Species of Anthoceros are found growing exposed to sun and shade. Anthoceros spp. can be found on mineral soil, ditches, terraces, and irrigated sites.
Hornworts are not competitive and are usually alone or with very few other species growing in disturbed areas, thus they are considered pioneer species.
The thallus is irregularly shaped, not bilaterally symmetrical (as is common with hornworts), compressed, dark green, and has a smooth surface.
The thallus has overlapping flaps that are irregularly branched and is composed of mucilage chambers and parenchyma cells. Internal differentiation of the thallus is via the mucilage canals. Commonly, Nostoc colonies seek protection within the mucilage clefts.
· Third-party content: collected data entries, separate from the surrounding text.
(** * supervisorctl-client: the status-line parser and the command invoker

    A shallow embedding of [supervisor.go].  A Go [string] is an immutable
    sequence of bytes, which is what [String.string] is (an [ascii] is one
    8-bit byte), so Go strings are Rocq strings and string literals read as
    in the source.  A Go [int] is a [Z]; the only place where its width
    shows is [strconv.Atoi], which clamps to [intSize] bits.

    The Go packages the source calls ([unicode/utf8], [unicode], [strings],
    [strconv], [bufio]) are embedded in modules of the same names, function
    by function, with the behaviour of the Go standard library. *)

From Stdlib Require Import List String Ascii ZArith Lia Bool Arith.
Import ListNotations.

Open Scope string_scope.
Open Scope Z_scope.

(** ** Bytes and slicing *)

(** The numeric value of a byte, [0 <= byteZ c < 256]. *)
Definition byteZ (c : ascii) : Z := Z.of_N (N_of_ascii c).

(** [s[:n]] and [s[n:]], for [n <= len(s)]. *)
Fixpoint take (n : nat) (s : string) : string :=
  match n, s with
  | S n', String c s' => String c (take n' s')
  | _, _ => ""
  end.

Fixpoint drop (n : nat) (s : string) : string :=
  match n, s with
  | S n', String _ s' => drop n' s'
  | _, _ => s
  end.

(** The bytes of [s] in reverse order (for the loops that walk a string
    from its end). *)
Fixpoint rev_append (s acc : string) : string :=
  match s with
  | "" => acc
  | String c s' => rev_append s' (String c acc)
  end.

Definition reverse (s : string) : string := rev_append s "".

(** ** Package unicode/utf8 *)

Module utf8.

Definition RuneError : Z := 0xFFFD.
Definition RuneSelf : Z := 0x80.
Definition UTFMax : nat := 4.

Definition locb : Z := 0x80.
Definition hicb : Z := 0xBF.

(** The table [first]: what a leading byte announces.  [as_] is an ASCII
    byte, [xx] an invalid leading byte, [lead sz lo hi] the start of a
    sequence of [sz] bytes whose second byte must lie in [lo..hi]. *)
Inductive firstInfo : Type :=
| as_
| xx
| lead (sz : nat) (lo hi : Z).

Definition first (b : Z) : firstInfo :=
  if b <? 0x80 then as_
  else if b <? 0xC2 then xx
  else if b <? 0xE0 then lead 2 locb hicb
  else if b =? 0xE0 then lead 3 0xA0 hicb
  else if b <? 0xED then lead 3 locb hicb
  else if b =? 0xED then lead 3 locb 0x9F
  else if b <? 0xF0 then lead 3 locb hicb
  else if b =? 0xF0 then lead 4 0x90 hicb
  else if b <? 0xF4 then lead 4 locb hicb
  else if b =? 0xF4 then lead 4 locb 0x8F
  else xx.

Definition isCont (b : Z) : bool := (locb <=? b) && (b <=? hicb).

(** [DecodeRuneInString]: the first rune of [s] and its width in bytes;
    [(RuneError, 0)] on the empty string and [(RuneError, 1)] on an
    invalid or truncated encoding. *)
Definition DecodeRuneInString (s : string) : Z * nat :=
  match s with
  | "" => (RuneError, 0%nat)
  | String c0 t1 =>
      let s0 := byteZ c0 in
      match first s0 with
      | as_ => (s0, 1%nat)
      | xx => (RuneError, 1%nat)
      | lead sz lo hi =>
          if (String.length s <? sz)%nat then (RuneError, 1%nat) else
          match t1 with
          | "" => (RuneError, 1%nat)
          | String c1 t2 =>
              let s1 := byteZ c1 in
              if (s1 <? lo) || (hi <? s1) then (RuneError, 1%nat) else
              if (sz <=? 2)%nat then
                (Z.lor (Z.shiftl (Z.land s0 0x1F) 6) (Z.land s1 0x3F), 2%nat)
              else
              match t2 with
              | "" => (RuneError, 1%nat)
              | String c2 t3 =>
                  let s2 := byteZ c2 in
                  if negb (isCont s2) then (RuneError, 1%nat) else
                  if (sz <=? 3)%nat then
                    (Z.lor (Z.lor (Z.shiftl (Z.land s0 0x0F) 12)
                                  (Z.shiftl (Z.land s1 0x3F) 6))
                           (Z.land s2 0x3F), 3%nat)
                  else
                  match t3 with
                  | "" => (RuneError, 1%nat)
                  | String c3 _ =>
                      let s3 := byteZ c3 in
                      if negb (isCont s3) then (RuneError, 1%nat) else
                      (Z.lor (Z.lor (Z.lor (Z.shiftl (Z.land s0 0x07) 18)
                                           (Z.shiftl (Z.land s1 0x3F) 12))
                                    (Z.shiftl (Z.land s2 0x3F) 6))
                             (Z.land s3 0x3F), 4%nat)
                  end
              end
          end
      end
  end.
Pores are located ventrally on the thallus. However, the air chambers are not true air chambers.
There is a single plastid per cell, pyrenoids are in the middle of the chloroplasts. Oil bodies are simple.
Rhizoids are smooth and unicellular.
Gametangia (male and female) develop along the dorsal midline of the thallus. There is one antheridium per chamber and are embedded within the thallus. There are no paraphyses.
Archegonia are embedded in the thallus. There are no paraphyses.
Sporophytes are brownish in color and emerge from sleeves of thalloid tissue. The thallus- calyptra is left at the base of the mature sporophyte.
The sporophyte has a foot, columella, spore layer, multicellular jacket (with no band thickenings) and elators. The small foot is surrounded by a layer of epidermal cells. The sporangium has a surrounding cuticle. There is no seta.
The sporangial jacket has 2-3 indentations where the lines of dehiscence will be located. Thus, there are 2-3 lines of dehiscence. The sporangial jacket contains stomata with guard cells, primarily functioning in gas exchange.
The growth of the sporangium is indeterminate. Spores are dispersed via a “tier/conveyer belt” dispersal method, referring to the differing ages of spores in the sporangium. Spores adhere in tetrads until they are shed. Pseudo-elators are present and help to disperse and nourish spores. The pseudo-elaters are multicellular.
Historically, spore ornamentation of Anthoceros spp. were compared to Streelispora spp. and Aneurospora spp. (ancient organisms). This comparison provided weak evidence to support the presence of bryophytes in the Siluran period.
Asexual reproduction is via fragmentation. There is essentially no protonema for hornworts.